CHÔMAGE Le chômeur dans la société
Les effets sociaux du chômage
Les diverses expériences vécues des chômeurs se traduisent, pour la majorité d'entre eux, par une condition anomique plutôt que par la révolte violente ou la radicalisation politique. Alors que le taux de chômage reste supérieur à 8 p. 100 de la population active, les chômeurs ne constituent pas un groupe social animé d'une volonté collective et susceptible de mener des actions politiques violentes (C. Durand). La diversité objective des chômeurs ne favorise évidemment pas l'élaboration d'une identité commune. Mais l'enquête réalisée par P. Lazarsfeld à Marienthal, au début des années 1930, dans une petite ville autrichienne où la seule usine avait dû fermer ses portes, montre qu'une population homogène ne développe pas non plus une cohésion de groupe. Une identité négative est peu susceptible de fonder une conscience et une action communes (J. Mouël, O. Gallant, M.-V. Louis, in Sociologie du travail, Demazière et Pignoni). C'est sans doute la raison fondamentale pour laquelle l'action proprement politique des organisations de chômeurs en France n'a jamais concerné qu'une très faible minorité d'entre eux. En outre, les plus actifs, ou les plus favorisés, consacrent toute leur énergie à échapper réellement et symboliquement à la condition de chômeurs, non à l'assumer ou à la revendiquer. Les chômeurs appartiennent à une même catégorie administrative, ils ne forment pas un véritable groupe social, doté d'une volonté collective susceptible de s'exprimer dans l'ordre politique.
La situation anomique explique aussi que, si certains chômeurs, militants actifs lorsqu'ils avaient un emploi, gardent leur activité de syndicalistes, le statut de chômeur empêche le plus souvent de compenser l'inactivité professionnelle par d'autres occupations. Le chômeur qui n'a jamais milité dans un syndicat ou dans un parti politique n'utilise pas le temps du chômage pour commencer une période d'activité militante, que lui interdit son sentiment d'être humilié et marginalisé. Le militantisme syndical et même partisan peut être considéré comme une des composantes de l'activité professionnelle, une des formes que prend l'insertion sociale au même titre que le travail lui-même. Or le chômage affaiblit la conscience collective liée à l'emploi et la participation sociale liée à ce même emploi.
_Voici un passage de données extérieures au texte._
(** [list(dict.fromkeys(keys))]: a key that is already present keeps its
    place. *)
Definition dict_fromkeys (keys : list pystr) : list pystr :=
  foldl (λ d k, if decide (k ∈ d) then d else d ++ [k]) [] keys.

(** Sequencing of computations: [let* x := m in k] runs [m], then [k] on
    its value; [m >> k] runs [m] for its effect. *)
Declare Scope prog_scope.
Delimit Scope prog_scope with prog.
Reserved Notation "'let*' x ':=' m 'in' k"
  (at level 10, x pattern, m at level 100, k at level 200).
Reserved Notation "m >> k" (at level 100, k at level 200, right associativity).

Section Program.
Context {os : OS}.

(** A computation returns a value, the events it caused and the world
    it leaves. *)
Definition M (A : Type) : Type := World → A * list event * World.

Definition ret {A} (a : A) : M A := λ w, (a, [], w).

Definition bind {A B} (m : M A) (f : A → M B) : M B := λ w,
  let '(a, t1, w1) := m w in
  let '(b, t2, w2) := f a w1 in
  (b, t1 ++ t2, w2).

Notation "'let*' x ':=' m 'in' k" := (bind m (λ x, k)) : prog_scope.
Notation "m >> k" := (bind m (λ _, k)) : prog_scope.
Open Scope prog_scope.

Definition value {A} (r : A * list event * World) : A := r.1.1.
Definition trace {A} (r : A * list event * World) : list event := r.1.2.
Definition world {A} (r : A * list event * World) : World := r.2.

Definition subprocess_run (cmd : list pystr) (capture_output : bool)
  : M CompletedProcess :=
  λ w, let '(r, w') := os_run cmd capture_output w in (r, [Exec cmd], w').

Definition print (line : pystr) : M unit := λ w, (tt, [Out line], w).

Definition eprint (line : pystr) : M unit := λ w, (tt, [Err line], w).

(** Reading the world. *)
Definition ask {A} (f : World → A) : M A := λ w, (f w, [], w).

(** Changing the world. *)
Definition act (f : World → World) : M unit := λ w, (tt, [], f w).

Definition devices_command : list pystr := [py "adb"; py "devices"].

Definition listing_command (device_dir : pystr) : list pystr :=
  [py "adb"; py "shell"; py "ls"; py "-1"; device_dir].

Definition run_checked (cmd : list pystr) (capture_output : bool)
  : M (result CompletedProcess) :=
  let* result := subprocess_run cmd capture_output in
  if decide (returncode result ≠ 0%Z) then
    let stderr := strip (stderr result) in
    let stdout := strip (stdout result) in
    let details := if truthy stderr then stderr else stdout in
    ret (Raise (py "Command failed (" ++ str_of_int (returncode result)
                 ++ py "): " ++ str_join (py " ") cmd ++ [10] ++ details))
  else ret (Ok result).

Definition ensure_adb_available : M (result unit) :=
  let* found := ask (which (py "adb")) in
  if found then ret (Ok tt)
  else ret (Raise (py "adb was not found in PATH.")).

(** The body of the loop of [ensure_device_connected] on one line of
    [adb devices]. *)
Definition classify_device (acc : list pystr * list pystr) (line : pystr)
  : list pystr * list pystr :=
  let '(connected, unauthorized) := acc in
  let line := strip line in
  if negb (truthy line) then acc
  else
    let parts := str_split line in
    if decide (length parts < 2)%nat then acc
    else
      match parts with
      | serial :: state :: _ =>
          if decide (state = py "device") then (connected ++ [serial], unauthorized)
          else if decide (state = py "unauthorized") then (connected, unauthorized ++ [serial])
          else acc
      | _ => acc
      end.

(** The lists [connected] and [unauthorized] after the loop. *)
Definition parse_devices (output : pystr) : list pystr * list pystr :=
  foldl classify_device ([], []) (drop 1 (splitlines output)).

Definition unauthorized_message : pystr :=
  py "Quest is connected but unauthorized. Put on the headset and allow USB debugging.".

Definition no_device_message : pystr := py "No ADB device detected.".

Definition ensure_device_connected : M (result pystr) :=
  let* r := run_checked [py "adb"; py "devices"] true in
  match r with
  | Raise msg => ret (Raise msg)
  | Ok proc =>
      let '(connected, unauthorized) := parse_devices (stdout proc) in
      if truthy unauthorized && negb (truthy connected) then
        ret (Raise unauthorized_message)
      else
        match connected with
        | [] => ret (Raise no_device_message)
        | serial :: _ => ret (Ok serial)
        end
  end.

(** The body of the loop of [list_device_sessions] on one line: the
    name on it is the line stripped, with its carriage returns removed. *)
Definition line_name (raw : pystr) : pystr := str_replace 13 [] (strip raw).

Definition keep_session (sessions : list pystr) (raw : pystr) : list pystr :=
  let name := line_name raw in
  if fullmatch SESSION_PATTERN name then sessions ++ [name] else sessions.

Definition parse_sessions (output : pystr) : list pystr :=
  sorted (foldl keep_session [] (splitlines output)).

Definition list_device_sessions (device_dir : pystr) : M (result (list pystr)) :=
  let* r := run_checked [py "adb"; py "shell"; py "ls"; py "-1"; device_dir] true in
  match r with
  | Raise msg => ret (Raise msg)
  | Ok proc => ret (Ok (parse_sessions (stdout proc)))
  end.

Fixpoint scan_entries (local_dir : Path) (names : list pystr)
    (sessions : gset pystr) : M (gset pystr) :=
  match names with
  | [] => ret sessions
  | name :: rest =>
      let* is_dir := ask (path_is_dir (path_div local_dir name)) in
      if is_dir && fullmatch SESSION_PATTERN name
      then scan_entries local_dir rest (sessions ∪ {[name]})
      else scan_entries local_dir rest sessions
  end.

Definition list_local_sessions (local_dir : Path) : M (gset pystr) :=
  let* present := ask (path_exists local_dir) in
  if negb present then ret ∅
  else
    let* names := ask (iterdir local_dir) in
    scan_entries local_dir names ∅.

Definition pull_command (session device_dir : pystr) (local_dir : Path) : list pystr :=
  [py "adb"; py "pull"; device_dir ++ py "/" ++ session; path_str local_dir].

(** The line that stands for a pull in a dry run. *)
Definition pull_notice (session device_dir : pystr) (local_dir : Path) : pystr :=
  py "[DRY-RUN] pull " ++ (device_dir ++ py "/" ++ session) ++ py " -> "
  ++ path_str local_dir.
Les effets du chômage sur les résultats électoraux peuvent être directs (le vote des chômeurs) ou bien indirects (le vote des non-chômeurs en fonction de l'existence du chômage). Existe-t-il un effet direct du chômage sur le comportement électoral, autrement dit les électeurs modifient-ils leur vote à cause de leur expérience du chômage ? Et, si c'était le cas, quel serait le sens de cette modification ? Peut-on par ailleurs penser que l'idée du chômage, en d'autres termes, le chômage des autres, la connaissance du taux de chômage ou, plus concrètement, la fréquentation de familiers, d'amis et de voisins chômeurs conduit nombre d'électeurs à modifier leurs choix électoraux ? Et, si c'était le cas, quel en serait le sens : un vote plus à gauche, plus à droite, contre le gouvernement en place, pour le gouvernement supposé plus compétent ?
Nous ne disposons que de données partielles sur l'effet direct du chômage. Si l'on accepte les analyses d'Alain Lancelot démontrant le lien entre l'abstention et le degré d'intégration sociale, on peut faire l'hypothèse d'une abstention plus forte parmi les chômeurs qui connaissent le chômage « total » ou le chômage « inversé », c'est-à-dire la très grande majorité d'entre eux. On peut penser d'autre part que les cadres chômeurs, consacrant toute leur énergie à ne pas adopter les comportements de chômeurs, ne modifient pas leurs votes[...]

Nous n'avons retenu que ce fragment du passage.